◆ Task details:
Look through the records below, and whenever a line contains "then", copy it.
START Information
Lemma forward_bind {E A B} (m : PDec E A) (k : A -> PDec E B) : forward m -> (forall a, forward (k a)) -> forward (pbind m k).
Proof.
  intros Hm Hk data off b o Hd Ho H. apply pbind_inv in H as (a & o1 & H1 & H2).
  apply Hm in H1; [|done..]. apply Hk in H2; [lia|done|lia].
Qed.
Lemma forward_pret {E A} (a : A) : forward (pret (E := E) a).
Proof. intros data off b o _ _ [= <-]. lia. Qed.
Lemma forward_bad {A} detail : forward (bad_structure (A := A) detail).
Proof. by intros data off b o. Qed.
Lemma forward_err {E A} (e : Z -> E) : forward (fun (_ : list Z) off => (@Err A E (e off), off)).
Proof. by intros data off b o. Qed.
Lemma forward_if {E A} (b : bool) (m m' : PDec E A) : forward m -> forward m' -> forward (if b then m else m').
Proof. by destruct b. Qed.
Lemma forward_spans {E A} (m : PDec E A) : spans 1 m -> forward m.
Proof.
  intros Hm data off a o Hd Ho H. apply Hm in H; [|done..]. apply one_of_items in H.
  pose proof (item_end data off o Hd Ho H). lia.
Qed.

Lemma forward_array : forward (plift (E := CodecError) id read_array_header).
Proof.
  intros data off enc o Hd Ho H. unfold plift in H. destruct (read_array_header data off) as [[a|e] o1] eqn:Er; [|done].
  injection H as -> ->. apply array_head_inv in Er as (h & Hh & _). pose proof (read_head_bound _ _ _ _ Hd Ho Hh). lia.
Qed.

Lemma forward_threshold : forward read_threshold.
Proof.
  intros data off v o Hd Ho H. unfold read_threshold in H.
  destruct (read_any_int data off) as [[[[arg negative] w]|e] o1] eqn:Er; [|done]. destruct (i64_max <? arg); [done|].
  injection H as _ <-. unfold read_any_int in Er. apply dbind_ok_inv in Er as (start & o2 & [= <- <-] & Er).
  apply dbind_ok_inv in Er as ([major ai] & o3 & Hi & Er). apply decode_initial_ok in Hi as (b & Hb & -> & -> & ->).
  apply byte_at_bound in Hb. pose proof (land_31_bound b).
  repeat match type of Er with (if ?c then _ else _) _ _ = _ => destruct c end; try done;
    apply dbind_ok_inv in Er as ([n w'] & o4 & Ha & [= _ _ _ <-]); apply decode_argument_ok in Ha as (? & ? & ?); (done || lia).
Qed.
Lemma record_ok o k slot : overlay_ok o -> overlay_ok (record_slot o k slot).
Proof.
  intros Ho. pose proof (anchor_ordered o Ho) as Ha. pose proof (overlay_ordered o Ho) as Hl. unfold record_slot, maybe_compact.
  pose proof (insert_ordered _ k slot Hl) as Hi.
  assert (Hg : is_u64 (as_u64 (generation o + 1))).
  { unfold as_u64. pose proof (Z.mod_pos_bound (generation o + 1) 18446744073709551616 eq_refl). width. lia. }
  cbn [overlay]. destruct (Z.ltb_spec MAX_OVERLAY_ENTRIES (blen (bt_insert (overlay o) k slot))) as [Hb|Hb]; [|by split].
  unfold compact. cbn [overlay]. destruct (bt_insert (overlay o) k slot) eqn:E; [by split; [| |vm_compute|]|].
  split; [by apply slots_ordered|constructor|by vm_compute|done].
Qed.

(** * Sequences of operations *)

Inductive UtxoOp : Type := Op_Insert (tx_in : TxIn) (out : TxOut) | Op_Remove (tx_in : TxIn) | Op_Compact.

(** What an operation leaves, and what it hands back. *)
Definition overlay_op (o : OverlayUtxo) (op : UtxoOp) : option TxOut * OverlayUtxo :=
  match op with
  | Op_Insert tx_in out => (None, overlay_insert o tx_in out)
  | Op_Remove tx_in => overlay_remove o tx_in
  | Op_Compact => (None, compact o)
  end.

(** The same on the plain map. *)
Definition map_op (m : UtxoMap) (op : UtxoOp) : option TxOut * UtxoMap :=
  match op with
  | Op_Insert tx_in out => (None, bt_insert m tx_in out)
  | Op_Remove tx_in => (bt_get m tx_in, bt_remove m tx_in)
  | Op_Compact => (None, m)
  end.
END Information
◆ Task output:
Lemma forward_if {E A} (b : bool) (m m' : PDec E A) : forward m -> forward m' -> forward (if b then m else m').
  repeat match type of Er with (if ?c then _ else _) _ _ = _ => destruct c end; try done;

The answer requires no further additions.